══ Given entries

(** * BG-models: semantic annotation of blood volume / pressure variables

    A shallow embedding of [create_annotations.py].  The script reads the
    [cmeta:id] attributes of a CellML document, sorts them into volume,
    pressure and flow identifiers, and writes RDF triples that tie every
    volume / pressure variable to an OPB quantity kind and to a local
    "blood that is part of <cavity>" node.

    Conventions of the embedding
    - [URIRef] is a Python [str] subclass that compares by its text, so a
      URI is a [string]; [Namespace.__getitem__] is string concatenation.
    - An rdflib [Graph] is a set of triples whose in-memory store keeps its
      indices in insertion-ordered dictionaries.  It is modelled as a
      duplicate-free list in insertion order: [Graph.add] of a triple that is
      already present changes nothing.
    - The module-level counter, the graph created by the driver and the
      text written by [print] form the [process] state; effectful functions
      live in the state monad [M].
    - Python's unbounded [int] is [Z]; an f-string renders it in decimal
      ([pretty]). *)

From Stdlib Require Import ZArith String Ascii.
From stdpp Require Import base decidable option list strings pretty gmap.

Local Open Scope Z_scope.

(** ** Strings *)

(** [s.endswith(suffix)] *)
Fixpoint endswith (s suffix : string) : bool :=
  if String.eqb s suffix then true
  else match s with
       | EmptyString => false
       | String _ s' => endswith s' suffix
       end.

(** [s.split(sep)[0]] for a one-character separator: the text before the
    first separator, or all of [s] when there is none. *)
Fixpoint split_head (sep : ascii) (s : string) : string :=
  match s with
  | EmptyString => EmptyString
  | String c s' => if Ascii.eqb c sep then EmptyString
                   else String c (split_head sep s')
  end.

(** ** RDF terms, namespaces and the graph *)

Definition URIRef := string.

(** [Namespace(base)[name]] *)
Definition term (ns : string) (name : string) : URIRef := ns +:+ name.

Definition OMEXlib : string := "http://omex-library.org/".
Definition LOCAL : string := "http://omex-library.org/annotations.ttl#".
Definition BQBIOL : string := "http://biomodels.net/biology-qualifiers/".
Definition UBERON : string := "http://purl.obolibrary.org/obo/UBERON_".
Definition OPB : string := "http://bhi.washington.edu/OPB#".

Definition VOLUME_URI : URIRef := term OPB "OPB_00154".
Definition PRESSURE_URI : URIRef := term OPB "OPB_00509".
Definition BLOOD_URI : URIRef := term UBERON "0000178".

Definition triple : Type := URIRef * URIRef * URIRef.

Module Graph.

Abbreviation t := (list triple).

(** [Graph()] *)
Definition empty : t := [].

(** [g.add(tr)]: a graph is a set, a second insertion is a no-op. *)
Definition add (tr : triple) (g : t) : t :=
  if decide (tr ∈ g) then g else g ++ [tr].

(** Does [tr] match the pattern [(?subject, p, o)]? *)
Definition matches (p o : URIRef) (tr : triple) : bool :=
  bool_decide (tr.1.2 = p ∧ tr.2 = o).

(** The rows of [SELECT ?subject WHERE { ?subject ?predicate ?object }]
    with [?predicate] and [?object] bound to [p] and [o]. *)
Definition subjects (p o : URIRef) (g : t) : list URIRef :=
  (λ tr : triple, tr.1.1) <$> filter (λ tr, matches p o tr = true) g.

End Graph.

(** ** Process state and the state monad *)

Record process := Process {
  rdf_graph : Graph.t;            (* the graph [g] owned by the driver *)
  _LOCAL_ID_COUNTER : Z;          (* module-level global *)
  stdout : list string            (* lines written by [print] *)
}.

════

What needs to be done:
Copy, from the material, each line that holds the string "state".

Reply:
      text written by [print] form the [process] state; effectful functions
      live in the state monad [M].
(** ** Process state and the state monad *)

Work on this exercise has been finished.